Exercise description> When the word "Theorem" appears in a line of the data below, list that line.

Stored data
(** The scan behind a query, as entries of the log. *)
Lemma scan_entries d hist agent ts :
  represents d hist → length agent = 16 → is_u64 ts →
  let l := scan 16 (db_cf d "agent_ts") (agent ++ be_bytes 8 ts) in
  ∃ es, l.*1 = entry_key <$> es ∧ NoDup (entry_key <$> es)
    ∧ StronglySorted (λ e e', ts_ms e ≤ ts_ms e')%Z es
    ∧ Forall (λ e, e ∈ hist ∧ agent_id e = agent ∧ (ts ≤ ts_ms e)%Z) es
    ∧ (∀ e, e ∈ hist → agent_id e = agent → (ts ≤ ts_ms e)%Z → entry_key e ∈ entry_key <$> es).
Proof.
  intros Hr Ha Hts l.
  assert (∀ e, e ∈ hist → entry_ok e) as Hok by (apply Forall_forall, (rep_ok _ _ Hr)).
  assert (∀ k, k ∈ l.*1 ↔ ∃ e, k = entry_key e ∧ e ∈ hist ∧ agent_id e = agent ∧ (ts ≤ ts_ms e)%Z) as Hl.
  { intros k. rewrite list_elem_of_fmap. split.
    - intros ([k' v] & -> & (Hv & Hle & Htk)%elem_of_scan). cbn in *.
      rewrite (take_app_length' agent) in Htk by done.
      destruct (proj1 (rep_index _ _ Hr k')) as (e & He & ->); [by eauto|].
      exists e. split_and!; [done|done|by apply (key_seek_le agent ts); auto..].
    - intros (e & -> & He & Hag & Hle). destruct (proj2 (rep_index _ _ Hr (entry_key e))) as [v Hv]; [by eauto|].
      exists (entry_key e, v). split; [done|]. apply elem_of_scan. cbn. split; [done|].
      rewrite (take_app_length' agent) by done. by apply key_seek_le; auto. }
  destruct (Forall_image entry_key (λ e, e ∈ hist ∧ agent_id e = agent ∧ (ts ≤ ts_ms e)%Z) l.*1)
    as (es & Hes & Hf); [apply Forall_forall; intros k; by rewrite Hl|].
  exists es. split_and!; [done|rewrite <-Hes; apply NoDup_scan| |done|].
  - rewrite Forall_forall in Hf.
    apply (StronglySorted_fmap entry_key bytes_le).
    { intros x y [? [? _]]%Hf [? [? _]]%Hf. apply key_le_ts; auto; congruence. }
    rewrite <-Hes. pose proof (StronglySorted_scan 16 (db_cf d "agent_ts") (agent ++ be_bytes 8 ts)) as Hs.
    fold l in Hs. clear -Hs. induction Hs as [|x xs _ IH Hx]; cbn; constructor; [done|].
    by apply Forall_fmap.
  - intros e He Hag Hle. rewrite <-Hes. apply Hl. eauto.
Qed.

Lemma below_key to e e' :
  entry_ok e → entry_ok e' → entry_key e = entry_key e' → below to e → below to e'.
Proof.
  intros (_ & _ & Ht & _)%key_decodes (_ & _ & Ht' & _)%key_decodes E.
  unfold below. rewrite <-Ht, <-Ht', E. done.
Qed.

Lemma query_entries d hist agent from to es ids :
  represents d hist → length agent = 16 → is_u64 (default 0%Z from) →
  (scan 16 (db_cf d "agent_ts") (agent ++ be_bytes 8 (default 0%Z from))).*1 = entry_key <$> es →
  StronglySorted (λ e e', ts_ms e ≤ ts_ms e')%Z es →
  Forall (λ e, e ∈ hist ∧ agent_id e = agent ∧ (default 0 from ≤ ts_ms e)%Z) es →
  query_by_agent_range d agent from to = Ok ids →
  ids = action_id <$> filter (below to) es.
Proof.
  intros Hr Ha Hf Hes Hs Hin. unfold query_by_agent_range.
  assert (Forall (λ e, entry_ok e ∧ agent_id e = agent) es) as Hok.
  { eapply Forall_impl; [done|]. cbn. intros e (? & ? & _). split; [|done].
    by apply (proj1 (Forall_forall _ _) (rep_ok _ _ Hr)). }
  destruct (db_iter_ok d "agent_ts" (agent ++ be_bytes 8 (default 0%Z from)))
    as [(rest & E & Ho)|(l & e & [l2 Hl] & E)]; rewrite E; change (prefix_len "agent_ts") with 16 in *.
  - rewrite <-(app_nil_r es) in Hs |- *. apply query_loop_filter; [done..|].
    intros ids'. destruct rest as [|[[k v]|e] rest]; cbn; [by intros [= <-]| |done].
    rewrite decide_True; [by intros [= <-]|]. right.
    cbn in Ho. by rewrite (take_app_length' agent) in Ho.
  - rewrite Hl, fmap_app in Hes. symmetry in Hes. apply fmap_app_inv in Hes as (es1 & es2 & E1 & _ & ->).
    apply Forall_app in Hok as [Hok _]. by apply query_loop_filter.
Qed.

Lemma query_loop_Err agent to items x :
  query_loop agent to items = Err x → ∃ e, x = Rocks e ∧ Err e ∈ items.
Proof.
  induction items as [|[[k v]|e] items IH]; cbn; [done| |].
  - assert ((l ← query_loop agent to items; Ok (drop 24 k :: l)) = Err x →
      ∃ e, x = Rocks e ∧ Err e ∈ Ok (k, v) :: items) as Hnext.
    { destruct (query_loop agent to items) eqn:E; cbn; [done|]. intros [= ->].
      destruct (IH eq_refl) as (e & ? & ?). exists e. split; [done|by right]. }
    case_decide; [done|]. destruct to; [|by apply Hnext]. case_decide; [done|by apply Hnext].
  - intros [= <-]. exists e. split; [done|by left].
Qed.

(** ** Synthetic chains *)

(** The entries [populate_synthetic] appends, one after the other. *)
Fixpoint synth (prev : option ActionId) (idxs : list Z) : list LogEntry :=
  match idxs with
  | [] => []
  | i :: idxs => let e := synthetic_entry i prev in e :: synth (Some (action_id e)) idxs
  end.

Lemma synthetic_entry_ok i prev :
  is_u64 i → (∀ p, prev = Some p → length p = 32) → entry_ok (synthetic_entry i prev).
Proof.
  intros Hi Hp. unfold entry_ok. destruct prev as [p|]; cbn; split_and!; try done.
  constructor; [by apply Hp|constructor].
Qed.

Lemma populate_loop_refines d step k prev samples pending idxs r d' hist :
  represents d hist → Forall entry_ok pending → Forall is_u64 idxs →
  (∀ p, prev = Some p → length p = 32) →
  populate_loop d step k prev samples (pending ≫= entry_batch) idxs = (r, d') →
  ∃ l, l `prefix_of` pending ++ synth prev idxs ∧ represents d' (hist ++ l)
       ∧ (is_ok r = true → l = pending ++ synth prev idxs).
Proof.
  intros Hr Hpend Hidx. revert d prev samples pending hist Hr Hpend.
  induction Hidx as [|i idxs Hi Hidx IH]; intros d prev samples pending hist Hr Hpend Hprev.
  - cbn. rewrite app_nil_r. destruct pending as [|e pending]; cbn [mbind list_bind].
    { intros [= <- <-]. exists []. by rewrite app_nil_r. }
    change (entry_batch e ++ (pending ≫= entry_batch)) with ((e :: pending) ≫= entry_batch).
    destruct (db_write _ _ _) as [r1 d1] eqn:Hw.
    destruct (write_entries _ _ _ _ _ _ Hr Hpend Hw) as [Hok|[Hne Hsame]].
    + destruct r1; intros [= <- <-]; by exists (e :: pending).
    + destruct r1 as [[]|x]; [done|]. intros [= <- <-]. exists [].
      rewrite app_nil_r. split_and!; [apply prefix_nil|done|done].
  - cbn [populate_loop synth]. set (e := synthetic_entry i prev).
    assert (entry_ok e) as He by by apply synthetic_entry_ok.
    assert (∀ p, Some (action_id e) = Some p → length p = 32) as Hid.
    { intros p [= <-]. apply sha256_len. }
    replace ((pending ≫= entry_batch) ++ entry_batch e) with ((pending ++ [e]) ≫= entry_batch)
      by by rewrite bind_app.
    assert (Forall entry_ok (pending ++ [e])) as Hpend' by (apply Forall_app; auto).
    replace (pending ++ e :: synth (Some (action_id e)) idxs)
      with ((pending ++ [e]) ++ synth (Some (action_id e)) idxs) by by rewrite <-(assoc_L (++)).
    case_decide; [|by apply IH].
    destruct (db_write _ _ _) as [r1 d1] eqn:Hw.
    destruct (write_entries _ _ _ _ _ _ Hr Hpend' Hw) as [Hok|[Hne Hsame]].
    + destruct r1 as [[]|x].
      * generalize dependent (pending ++ [e]). intros P _ _ Hrep0.
        intros (l & Hl & Hrep & Hall)%(IH _ _ _ [] (hist ++ P)); [|done..].
        exists (P ++ l). rewrite <-(assoc_L (++)) in Hrep.
        split_and!; [by apply prefix_app|done|]. intros Hok'. by rewrite (Hall Hok').
      * intros [= <- <-]. exists (pending ++ [e]). split_and!; [by apply prefix_app_r|done|done].
    + destruct r1 as [[]|x]; [done|]. intros [= <- <-]. exists [].
      rewrite app_nil_r. split_and!; [apply prefix_nil|done|done].
Qed.

(** ** Properties *)

(** C7: an append refines the append to the abstract log: on success the
    identifier is the hash of the entry and the entry is in both column
    families; on failure the log is the old one or the new one, never half of
    the entry. *)
Theorem append_atomic sync d e r d' hist :
  represents d hist → entry_ok e → append_with sync d e = (r, d') →
  match r with
  | Ok id => id = action_id e ∧ represents d' (hist ++ [e]) ∧
             (∀ o, get d' id = Ok o → o = Some e)
  | Err _ => represents d' hist ∨ represents d' (hist ++ [e])
  end.
Proof.
  intros Hr He Ha. destruct (append_refines _ _ _ _ _ _ Hr He Ha) as [[-> Hr']|[Hok Hor]];
    [|by destruct r].
  split_and!; [done|done|]. intros o. revert Ha. unfold append_with, get.
  destruct (db_write _ _ _) as [[[]|] d1] eqn:Hw; [|done]. intros [= <-].
  destruct (db_get d1 _ _) as [o'|] eqn:Hg; [|done]. apply db_get_ok in Hg.
  rewrite (db_write_ok _ _ _ _ _ Hw), entry_batch_default, lookup_insert_eq in Hg. subst. cbn.
  rewrite (de_ser (valid := entry_ok)) by done. cbn. congruence.
Qed.

(** A lookup in a log returns an appended entry with that identifier,
    answers "unknown" only if no appended entry has it, and fails only with
    an error of the database: a stored entry always decodes. *)
Theorem get_spec d hist id :
  represents d hist →
  match get d id with
  | Ok (Some e) => e ∈ hist ∧ action_id e = id
  | Ok None => ∀ e, e ∈ hist → action_id e ≠ id
  | Err (Rocks _) => True
  | Err _ => False
  end.
Proof. apply get_refines. Qed.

Reply to the task>
Theorem append_atomic sync d e r d' hist :
Theorem get_spec d hist id :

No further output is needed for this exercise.